On September 12, 2025, Amer S and Ryan McKenna announced VaultGemma, a language model trained with differential privacy, marking a significant advancement in privacy-centric AI development.
The announcement highlights a collaborative research effort titled “Scaling Laws for Differentially Private Language Models,” conducted in partnership with Google DeepMind. This study establishes precise equations that model the intricate trade-offs between compute resources, privacy guarantees, and model utility. By focusing on the noise-batch ratio—a key metric comparing the privacy-induced noise to batch sizes—the research simplifies the complex interplay of these factors. The core insight is that model performance under DP training is predominantly determined by this ratio, allowing researchers to predict optimal configurations for minimizing training loss given constraints on compute, privacy, and data budgets.
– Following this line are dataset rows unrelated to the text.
Lemma fold_keep_available_offered (selected : list string)
  (entries acc : CareerPage.Groups) :
  NoDup (map fst entries) ->
  (forall k, In k (map fst entries) -> ~ In k (map fst acc)) ->
  CareerPage.offered (fold_left (CareerPage.keep_available selected) entries acc)
  = (CareerPage.offered acc
     ++ filter (fun skill => negb (JS.includes selected (CareerPage.name skill)))
          (CareerPage.offered entries))%list.
Proof.
  revert acc. induction entries as [ | [k skills] rest IH]; intros acc Hnd Hfresh.
  - simpl. now rewrite app_nil_r.
  - simpl in Hnd. inversion Hnd as [ | ? ? Hk Hrest]; subst.
    assert (Hacc : ~ In k (map fst acc)) by (apply Hfresh; now left).
    destruct (keep_available_fresh selected acc k skills Hacc) as [Hoff Hkeys].
    cbn [fold_left]. rewrite IH.
    + rewrite Hoff. unfold CareerPage.offered at 3. simpl.
      rewrite filter_app, app_assoc. reflexivity.
    + exact Hrest.
    + intros k' Hk' Hin. apply Hkeys in Hin. destruct Hin as [E | Hin].
      * subst k'. contradiction.
      * apply (Hfresh k'); [ now right | exact Hin ].
Qed.

(** The skills offered are the suggestions of the table that are not
    selected, in the order of the table. *)
Lemma suggestions_are_the_unselected (st : CareerPage.State) :
  CareerPage.offered (CareerPage.getAvailableSkillSuggestions st)
  = filter (fun skill =>
              negb (JS.includes (CareerPage.selectedSkills st) (CareerPage.name skill)))
      CareerPage.skillSuggestions.
Proof.
  unfold CareerPage.getAvailableSkillSuggestions.
  rewrite fold_keep_available_offered.
  - reflexivity.
  - rewrite groupedSkills_keys. repeat constructor; simpl; intuition discriminate.
  - intros k _ [].
Qed.

(** C4: whatever skills are selected, no group returned by
    [getAvailableSkillSuggestions] holds a skill whose name is among the
    selected skills. *)
Theorem suggestions_exclude_selected :
  forall st : CareerPage.State,
    Forall (fun group =>
              Forall (fun skill =>
                        ~ In (CareerPage.name skill) (CareerPage.selectedSkills st))
                     (snd group))
           (CareerPage.getAvailableSkillSuggestions st).
Proof.
  intro st. unfold CareerPage.getAvailableSkillSuggestions.
  assert (H : CareerPage.groups_all
                (fun skill => JS.includes (CareerPage.selectedSkills st)
                                (CareerPage.name skill) = false)
                (fold_left (CareerPage.keep_available (CareerPage.selectedSkills st))
                   CareerPage.groupedSkills [])).
  { apply fold_keep_available_all. constructor. }
  unfold CareerPage.groups_all in H.
  eapply Forall_impl; [ | exact H ].
  intros entry Hentry. eapply Forall_impl; [ | exact Hentry ].
  intros skill Hskill. now apply includes_false_not_In.
Qed.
Experiments underpinning these scaling laws spanned various model sizes and noise-batch ratios, confirming the ratio’s central role. The resulting framework models loss as a function of model size, number of training iterations, and the noise-batch ratio, providing a streamlined tool for practitioners. This approach overcomes the exponential complexity of testing all possible combinations by leveraging deterministic relationships and empirical data. For instance, the laws enable queries like determining the best setup for a fixed compute budget, privacy level (measured by epsilon, ε), and data volume to achieve the lowest loss.
A standout finding from the research is the synergistic relationship among budgets. Increasing the privacy budget alone yields diminishing returns on the noise-batch ratio unless accompanied by expansions in compute (measured in floating-point operations, or FLOPs) or data (tokens). Visualizations from the study illustrate how optimal configurations shift: under tighter privacy constraints, resources might favor larger batch sizes over bigger models, while more iterations could be preferable in data-limited scenarios. Notably, the analysis reveals flexibility in setups; a range of model sizes can deliver comparable utility when paired with tuned batch sizes and iterations.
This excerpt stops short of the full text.